REQUIRED WORK: Using the material below, return exactly the lines between the one holding "apply inb_exact. rewrite" and the one holding "destruct s; cbn [cond_Zopp Z.opp];", inclusive, and no others.

DATA FOR THIS EXERCISE:
──────────

(** Lines 15-22; [task_id] is the uuid the call draws. *)
Definition send_message (self : A2AClient) (task_id message : string)
    (stream : bool) (reply : HttpReply) (n : Net) : res json * Net :=
  if stream
  then _send_streaming_request self task_id message reply n
  else _send_request self task_id message reply n.

(** ** The chat shell *)

Record ChatMessage : Type := {
  role : string;
  content : json
}.

(** The text handed to [message_placeholder.error]:
    [f"Error: {response['error']}"] or [f"Error: {str(e)}"]. *)
Inductive ErrorText : Type :=
| ErrorOfValue (v : json)
| ErrorOfException (e : exn).

(** What the shell puts on the page, in order. *)
Inductive UiOp : Type :=
| ChatBlock (role : string)
| Write (v : json)
| PlaceholderText (s : string)
| PlaceholderWrite (v : json)
| PlaceholderError (t : ErrorText).

(** [st.session_state] and the page. *)
Record Shell : Type := {
  messages : list ChatMessage;
  client : A2AClient;
  page : list UiOp
}.

Definition show (ops : list UiOp) (sh : Shell) : Shell :=
  {| messages := messages sh; client := client sh; page := page sh ++ ops |}.

Definition append_message (m : ChatMessage) (sh : Shell) : Shell :=
  {| messages := messages sh ++ [m]; client := client sh; page := page sh |}.
Lemma Zdigits2_shift (m : positive) (k : Z) :
  0 <= k -> Zdigits2 (Zpos m * 2 ^ k) = Zpos (digits2_pos m) + k.
Proof.
  intros Hk. pose proof (digits2_pos_bounds m) as [L U].
  apply Zdigits2_unique; [lia|].
  replace (Zpos (digits2_pos m) + k - 1) with (Zpos (digits2_pos m) - 1 + k) by ring.
  rewrite !Z.pow_add_r by lia.
  pose proof (Z.pow_pos_nonneg 2 k). nia.
Qed.

(** [binary_round] and [binary_normalize] round the value of their mantissa
    and exponent. *)
Theorem binary_round_rounds (s : bool) (m : positive) (e : Z) :
  valid_binary (binary_round prec emax s m e) = true ->
  rounds_to (binary_round prec emax s m e) (F2Q (cond_Zopp s (Zpos m)) e).
Proof.
  unfold binary_round.
  pose proof (shl_align_spec m e (fexp prec emax (Zpos (digits2_pos m) + e))) as [Se Sm].
  destruct (shl_align m e (fexp prec emax (Zpos (digits2_pos m) + e))) as [mz ez].
  cbn [fst snd] in Se, Sm. intros Vr.
  assert (Le : ez <= e) by lia.
  assert (Hn : ez <= fexp prec emax (Zdigits2 (Zpos mz) + ez)).
  { rewrite Sm, Zdigits2_shift by lia.
    replace (Zpos (digits2_pos m) + (e - Z.min e (fexp prec emax (Zpos (digits2_pos m) + e))) + ez)
      with (Zpos (digits2_pos m) + e) by lia.
    lia. }
  assert (Hv : inb (Zpos mz) ez (strict_loc loc_Exact) (F2Q (Zpos m) e)).
  { apply inb_exact. rewrite Sm, <- Se. symmetry. apply F2Q_align. lia. }
  assert (H0 : 0 <= Zpos mz) by lia.
  pose proof (round_aux_rounds s _ _ _ _ H0 Hn Hv Vr) as R.
  refine (rounds_to_ext _ _ _ _ R).
  destruct s; cbn [cond_Zopp Z.opp]; [|reflexivity].
  change (Zneg m) with (- Zpos m). rewrite F2Q_opp. reflexivity.
Qed.

Theorem binary_normalize_rounds (z e : Z) :
  valid_binary (binary_normalize prec emax z e false) = true ->
  rounds_to (binary_normalize prec emax z e false) (F2Q z e).
Proof.
  destruct z as [|p|p]; cbn [binary_normalize]; intros V.
  - apply rounds_to_zero. unfold F2Q. ring.
  - exact (binary_round_rounds false p e V).
  - exact (binary_round_rounds true p e V).
Qed.

Lemma F2Q_add (a b e : Z) : (F2Q (a + b) e == F2Q a e + F2Q b e)%Q.
Proof. unfold F2Q. rewrite inject_Z_plus. ring. Qed.

Lemma F2Q_sub (a b e : Z) : (F2Q (a - b) e == F2Q a e - F2Q b e)%Q.
Proof. unfold F2Q, Z.sub. rewrite inject_Z_plus, inject_Z_opp. ring. Qed.

(** An aligned signed mantissa has the value of the float. *)
Lemma aligned_val (s : bool) (m : positive) (e ez : Z) :
  ez <= e ->
  (F2Q (cond_Zopp s (Zpos (fst (shl_align m e ez)))) ez
   == F2Q (cond_Zopp s (Zpos m)) e)%Q.
Proof.
  intros H. destruct (shl_align_spec m e ez) as [_ Sm].
  replace (Z.min e ez) with ez in Sm by lia.
  destruct s; cbn [cond_Zopp];
    rewrite ?F2Q_opp, Sm; [apply Qopp_comp|]; apply F2Q_align, H.
Qed.

(** The sum and the difference of two finite doubles are roundings of the
    sum and the difference of their values. *)
Theorem SFadd_rounds (x y : spec_float) :
  valid_binary x = true -> valid_binary y = true ->
  sfinite x = true -> sfinite y = true ->
  valid_binary (SFadd prec emax x y) = true ->
  rounds_to (SFadd prec emax x y) (sval x + sval y).
Proof.
  intros Vx Vy Fx Fy Vr.
  destruct x as [sx|sx| |sx mx ex]; try discriminate Fx;
  destruct y as [sy|sy| |sy my ey]; try discriminate Fy.
  - cbn [SFadd]. destruct sx, sy; apply rounds_to_zero; cbn [sval]; ring.
  - cbn [SFadd]. refine (rounds_to_ext _ _ _ _ (rounds_to_self _ Vy Fy)).
    cbn [sval]. ring.
  - cbn [SFadd]. refine (rounds_to_ext _ _ _ _ (rounds_to_self _ Vx Fx)).
    cbn [sval]. ring.
  - cbn [SFadd] in *.
    refine (rounds_to_ext _ _ _ _ (binary_normalize_rounds _ _ Vr)).
    rewrite F2Q_add, !aligned_val by lia. reflexivity.
Qed.

Theorem SFsub_rounds (x y : spec_float) :
  valid_binary x = true -> valid_binary y = true ->
  sfinite x = true -> sfinite y = true ->
  valid_binary (SFsub prec emax x y) = true ->
  rounds_to (SFsub prec emax x y) (sval x - sval y).
Proof.
  intros Vx Vy Fx Fy Vr.
  destruct x as [sx|sx| |sx mx ex]; try discriminate Fx;
  destruct y as [sy|sy| |sy my ey]; try discriminate Fy.
  - cbn [SFsub]. destruct sx, sy; apply rounds_to_zero; cbn [sval]; ring.
  - cbn [SFsub] in *.
    refine (rounds_to_ext _ _ _ _ (rounds_to_self (S754_finite (negb sy) my ey) Vr eq_refl)).
    pose proof (sval_opp (S754_finite sy my ey)) as E. cbn [SFopp] in E. rewrite E.
    cbn [sval]. ring.
  - cbn [SFsub]. refine (rounds_to_ext _ _ _ _ (rounds_to_self _ Vx Fx)).
    cbn [sval]. ring.
  - cbn [SFsub] in *.
    refine (rounds_to_ext _ _ _ _ (binary_normalize_rounds _ _ Vr)).
    rewrite F2Q_sub, !aligned_val by lia. reflexivity.
Qed.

──────────

EXPECTED ANSWER:
  { apply inb_exact. rewrite Sm, <- Se. symmetry. apply F2Q_align. lia. }
  assert (H0 : 0 <= Zpos mz) by lia.
  pose proof (round_aux_rounds s _ _ _ _ H0 Hn Hv Vr) as R.
  refine (rounds_to_ext _ _ _ _ R).
  destruct s; cbn [cond_Zopp Z.opp]; [|reflexivity].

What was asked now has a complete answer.